> **Exercise input**:
(* ===== verification/Sessions.v ===== *)
(** * Diffie-Hellman sessions (gossiper/diffiehellman.go, getKey of gossiper/webcrawler.go)

    A node negotiates a symmetric key with another one by four messages: the public key of
    the initiator, that of the responder, and an acknowledgement of each.  Messages are
    signed with the key whose public part is the identifier of the node.  A goroutine that
    waits for a message is split at that point; what it receives, the time, random values and
    the result of the lookup that [verifyPublicKey] makes are arguments.

    ECDSA signatures and the protobuf encoding of a packet are used through the class
    [Signatures].  Times are nanoseconds; a channel is named by a number. *)
From S2P Require Import Prelude Sha2 DhtId Crypto Dto.

Definition second : Z := 10 ^ 9.

(** ** Sessions *)
Record DiffieHellmanNegotiationSession := mkNegotiation { ns_ch : nat; ns_ID : TypeID }.
Record DiffieHellmanSession := mkSession { s_Key : bytes; s_LastTimeUsed : Z; s_ExpirationDate : Z }.
(** [LastTimeUsed] is the zero time, long before the Unix epoch. *)
Definition zero_time : Z := -62135596800 * second.
Definition NewDiffieHellmanSession (key : bytes) (ExpirationDate : Z) : DiffieHellmanSession :=
  mkSession key zero_time ExpirationDate.
Definition expired (now : Z) (ds : DiffieHellmanSession) : bool := s_ExpirationDate ds <? now.

Record dh_state := mkDHState {
  diffieHellmanMap : gmap TypeID (list DiffieHellmanNegotiationSession);
  activeOutgoingDiffieHellmans : gmap TypeID (list DiffieHellmanSession);
  activeIngoingDiffieHellmans : gmap TypeID (list DiffieHellmanSession);
  negotiationMap : gset TypeID
}.
Definition sessions_of {A} (m : gmap TypeID (list A)) (id : TypeID) : list A := default [] (m !! id).
Definition append_to {A} (m : gmap TypeID (list A)) (id : TypeID) (x : A) : gmap TypeID (list A) :=
  <[id := sessions_of m id ++ [x]]> m.
Definition set_negotiations (st : dh_state) m := mkDHState m (activeOutgoingDiffieHellmans st)
  (activeIngoingDiffieHellmans st) (negotiationMap st).
Definition set_outgoing (st : dh_state) m := mkDHState (diffieHellmanMap st) m
  (activeIngoingDiffieHellmans st) (negotiationMap st).
Definition set_ingoing (st : dh_state) m := mkDHState (diffieHellmanMap st)
  (activeOutgoingDiffieHellmans st) m (negotiationMap st).
Definition set_negotiating (st : dh_state) s := mkDHState (diffieHellmanMap st)
  (activeOutgoingDiffieHellmans st) (activeIngoingDiffieHellmans st) s.

(** [CleanOldDiffieHellmanSessionsRoutine], at a tick. *)
Definition keep_session (now : Z) (s : DiffieHellmanSession) : bool :=
  negb (expired now s && (s_LastTimeUsed s + 30 * second <? now)).
Definition clean_tick (st : dh_state) (now : Z) : dh_state :=
  let clean m := filter (fun s => keep_session now s = true) <$> m in
  mkDHState (diffieHellmanMap st) (clean (activeOutgoingDiffieHellmans st))
    (clean (activeIngoingDiffieHellmans st)) (negotiationMap st).

Fixpoint getSession (sessions : list DiffieHellmanNegotiationSession) (id : TypeID)
    : option DiffieHellmanNegotiationSession :=
  match sessions with
  | [] => None
  | s :: rest => if decide (ns_ID s = id) then Some s else getSession rest id
  end.

(** ** Identities and signatures *)
(** The identifier of a node is made of the coordinates of its public key:
    [X.Bytes()] followed by [Y.Bytes()], cut or padded with zeros to 64 bytes. *)
Definition node_identity (x y : Z) : TypeID :=
  let k := Bytes x ++ Bytes y in take 64 (k ++ replicate 64 0).
Definition extractEcdsaPublicKeyComponents (id : TypeID) : Z * Z :=
  (SetBytes (take 32 id), SetBytes (drop 32 id)).

(** A key pair is named by its public coordinates; [sig_sign] is deterministic here: the
    randomness of ECDSA is part of the choice of the instance. *)
Class Signatures := {
  sig_sign : Z * Z -> bytes -> bytes * bytes;
  sig_verify : Z * Z -> bytes -> bytes -> bytes -> bool;
  sig_correct key h : let '(r, s) := sig_sign key h in sig_verify key h r s = true;
  pb_packet : DiffieHellman -> bytes
}.

Definition with_signature (p : DiffieHellman) (r s : bytes) : DiffieHellman :=
  mkDiffieHellman (dh_Origin p) (dh_Destination p) (dh_HopLimit p) (dh_P p) (dh_G p)
    (dh_DiffiePublicKey p) r s (dh_ExpirationDate p) (dh_NodeID p) (dh_Init p) (dh_ID p).

(** (not in the source: what somebody between two nodes can do to a packet) *)
Definition with_public_key (p : DiffieHellman) (key : bytes) : DiffieHellman :=
  mkDiffieHellman (dh_Origin p) (dh_Destination p) (dh_HopLimit p) (dh_P p) (dh_G p)
    key (dh_R p) (dh_S p) (dh_ExpirationDate p) (dh_NodeID p) (dh_Init p) (dh_ID p).

(** [fmt.Sprintf("%x", z)] and [SetString(s, 16)] of a big integer. *)
Fixpoint hex_digits (fuel : nat) (z : Z) (acc : list Z) : list Z :=
  match fuel with
  | O => acc
  | S fuel' => if z <? 16 then z :: acc else hex_digits fuel' (z / 16) (z mod 16 :: acc)
  end.
Definition Sprintf_x (z : Z) : string :=
  let digits := String.string_of_list_ascii (hex_digit <$> hex_digits (Z.to_nat (Z.log2 (Z.abs z)) + 1) (Z.abs z) []) in
  if z <? 0 then ("-" ++ digits)%string else digits.
Definition digit_value (a : Ascii.ascii) : option Z :=
  let n := Z.of_N (Ascii.N_of_ascii a) in
  if (48 <=? n) && (n <=? 57) then Some (n - 48)
  else if (97 <=? n) && (n <=? 102) then Some (n - 87)
  else if (65 <=? n) && (n <=? 70) then Some (n - 55) else None.
Fixpoint parse_digits (l : list Ascii.ascii) (z : Z) : option Z :=
  match l with
  | [] => Some z
  | a :: rest => d ← digit_value a; parse_digits rest (z * 16 + d)
  end.
Definition parse_unsigned (l : list Ascii.ascii) : option Z :=
  match l with [] => None | _ => parse_digits l 0 end.
Definition SetString (s : string) : option Z :=
  match String.list_ascii_of_string s with
  | Ascii.Ascii true false true true false true false false :: l => Z.opp <$> parse_unsigned l   (* '-' *)
  | Ascii.Ascii true true false true false true false false :: l => parse_unsigned l             (* '+' *)
  | l => parse_unsigned l
  end.

(** ** Negotiation *)
Inductive dh_effect :=
  | SendDH (packet : DiffieHellman) (dest : string)
  | GoNegotiate (dest : string) (nodeID : TypeID) (packet : DiffieHellman)
  | Deliver (ch : nat) (packet : DiffieHellman).

Section Negotiation.
Context `{Signatures}.

Definition signPacket (priv : Z * Z) (packet : DiffieHellman) : DiffieHellman :=
  let '(r, s) := sig_sign priv (Sum256 (pb_packet packet)) in with_signature packet r s.
(** The signature is removed from the packet, which is then encoded and hashed. *)
Definition verifySignature (packet : DiffieHellman) : bool :=
  let bare := with_signature packet [] [] in
  sig_verify (extractEcdsaPublicKeyComponents (dh_NodeID packet)) (Sum256 (pb_packet bare))
    (dh_R packet) (dh_S packet).
(** [closest] is the result of [LookupNodes] for the key. *)
Definition verifyPublicKey (closest : list NodeState) (key : TypeID) (sender : string) : bool :=
  match closest with
  | [] => false
  | n :: _ => bool_decide (NodeID n = key) && String.eqb (Address n) sender
  end.
Definition authentic (closest : list NodeState) (dest : string) (packet : DiffieHellman) : bool :=
  verifyPublicKey closest (dh_NodeID packet) dest && verifySignature packet.

(** The new value of [g.diffieHellmanMap[nodeID]]. *)
Definition register (st : dh_state) (nodeID : TypeID) (ch : nat) (token : TypeID) : dh_state :=
  set_negotiations st (append_to (diffieHellmanMap st) nodeID (mkNegotiation ch token)).

Definition diffieAcklowledge (priv : Z * Z) (me : TypeID) (id : TypeID) (now : Z) : DiffieHellman :=
  signPacket priv (mkDiffieHellman "" "" 0 "" "" [] [] [] (now + 60 * second) me false id).
Lemma getRank_consistent g id : network_ok -> cache_consistent g ->
  exists g', getRank partial_rank LookupValue g id = Ok (g', source g id) /\ same_data g g' /\ cache_consistent g'.
Proof using Type.
  intros Hn Hc. unfold getRank, getRankLocally. cbn [count_access rk_cache].
  destruct (cache_get (rk_cache g) id) as [v|] eqn:Ev.
  - rewrite (Hc _ _ Ev). destruct (source g id) as [r|]; cbn; eexists; (split; [reflexivity |]);
      (split; [done | by apply (consistent_same g)]).
  - assert (source (count_access g) id = source g id) as Es by done. unfold source.
    change (getRankFromDatabase partial_rank (count_access g) id) with (getRankFromDatabase partial_rank g id).
    destruct (getRankFromDatabase partial_rank g id) as [r|] eqn:Er; cbn [mbind outcome_bind].
    + eexists. split; [reflexivity |]. split; [done | by apply (consistent_same g)].
    + pose proof (consistent_set (count_access g) id) as Hset. rewrite Es in Hset. unfold source in Hset.
      rewrite Er in Hset. destruct (LookupValue id PageRankBucket) as [data|] eqn:Ed; cbn [mbind option_bind] in *.
      * destruct (Hn _ _ Ed) as [r Hr]. rewrite Hr in *. eexists. split; [reflexivity |].
        split; [done | apply Hset; by apply (consistent_same g)].
      * eexists. split; [reflexivity |]. split; [done | apply Hset; by apply (consistent_same g)].
Qed.

(** The sum of the ranks of the citing pages that are known, each divided by its number of
    outbound links plus one (the comment of the code names the number of links). *)
Definition weight (r : option RankInfo) (s : float64) : float64 :=
  match r with
  | Some r => fadd s (fdiv (ri_Rank r) (of_int (int64 (ri_NumberOfOutboundLinks r + 1))))
  | None => s
  end.
Definition rank_used (source : TypeID -> option RankInfo) (newInfo : option RankInfo) (citation : string) :=
  match newInfo with
  | Some n => if String.eqb citation (ri_Url n) then Some n else source (GenerateKeyHash citation)
  | None => source (GenerateKeyHash citation)
  end.
Definition new_rank (source : TypeID -> option RankInfo) newInfo (citedBy : list string) : float64 :=
  fadd (constant 15 100) (fmul (constant 85 100)
    (foldl (fun s c => weight (rank_used source newInfo c) s) zero64 citedBy)).

Lemma inlink_sum_consistent newInfo citedBy : forall g s, network_ok -> cache_consistent g ->
  exists g', inlink_sum partial_rank LookupValue g newInfo citedBy s =
      Ok (g', foldl (fun s c => weight (rank_used (source g) newInfo c) s) s citedBy) /\
    same_data g g' /\ cache_consistent g'.
Proof using Type.
  induction citedBy as [|c rest IH]; intros g s Hn Hc; cbn [inlink_sum foldl]; [by eexists |].
  assert (exists g1, (match newInfo with
      | Some n => if String.eqb c (ri_Url n) then Ok (g, Some n) else getRank partial_rank LookupValue g (GenerateKeyHash c)
      | None => getRank partial_rank LookupValue g (GenerateKeyHash c) end) = Ok (g1, rank_used (source g) newInfo c) /\
    same_data g g1 /\ cache_consistent g1) as (g1 & -> & Hs1 & Hc1).
  { unfold rank_used. destruct newInfo as [n|]; [destruct (String.eqb c (ri_Url n)); [by eexists |] |];
      by apply getRank_consistent. }
  cbn [mbind outcome_bind]. change (match rank_used (source g) newInfo c with
    | Some r => fadd s (fdiv (ri_Rank r) (of_int (int64 (ri_NumberOfOutboundLinks r + 1)))) | None => s end)
    with (weight (rank_used (source g) newInfo c) s).
  destruct (IH g1 (weight (rank_used (source g) newInfo c) s) Hn Hc1) as (g2 & -> & Hs2 & Hc2).
  exists g2. split_and!; [| destruct Hs1 as (?&?&?), Hs2 as (?&?&?); split_and!; congruence | done].
  f_equal. f_equal. generalize (weight (rank_used (source g) newInfo c) s) as s'. clear -Hs1.
  induction rest as [|c' rest IH]; intros s'; cbn [foldl]; [done |].
  assert (rank_used (source g1) newInfo c' = rank_used (source g) newInfo c') as ->; [| apply IH].
  unfold rank_used. by rewrite !(source_same g g1).
Qed.

Lemma page_rank_formula_lemma g page newInfo citations :
  network_ok -> cache_consistent g ->
  getCitations g (GenerateKeyHash (ri_Url page)) = Ok citations ->
  exists g' page' relerr,
    updatePageRankWithInfo partial_rank LookupValue g page newInfo = Ok (g', page', relerr) /\
    same_data g g' /\ cache_consistent g' /\
    ri_Url page' = ri_Url page /\ ri_NumberOfOutboundLinks page' = ri_NumberOfOutboundLinks page /\
    match ci_CitedBy citations with
    | [] => ri_Rank page' = ri_Rank page /\ relerr = zero64
    | citedBy =>
        ri_Rank page' = new_rank (source g) newInfo citedBy /\
        relerr = fdiv (fabs (fsub (ri_Rank page) (ri_Rank page'))) (ri_Rank page)
    end.
Proof using Type.
  intros Hn Hc Hcit. unfold updatePageRankWithInfo. rewrite Hcit. cbn [mbind outcome_bind].
  destruct (ci_CitedBy citations) as [|c cs] eqn:E; [by eexists _, _, _ |].
  destruct (inlink_sum_consistent newInfo (c :: cs) g zero64 Hn Hc) as (g' & -> & Hs & Hc').
  cbn [mbind outcome_bind]. eexists _, _, _. by split_and!.
Qed.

> **Task brief**: Restate word for word the lines in the material above from the one with "Definition diffieAcklowledge (priv" to the one with "intros Hn Hc."; both of those lines count, and nothing else does.

> **Response to the exercise**:
Definition diffieAcklowledge (priv : Z * Z) (me : TypeID) (id : TypeID) (now : Z) : DiffieHellman :=
  signPacket priv (mkDiffieHellman "" "" 0 "" "" [] [] [] (now + 60 * second) me false id).
Lemma getRank_consistent g id : network_ok -> cache_consistent g ->
  exists g', getRank partial_rank LookupValue g id = Ok (g', source g id) /\ same_data g g' /\ cache_consistent g'.
Proof using Type.
  intros Hn Hc. unfold getRank, getRankLocally. cbn [count_access rk_cache].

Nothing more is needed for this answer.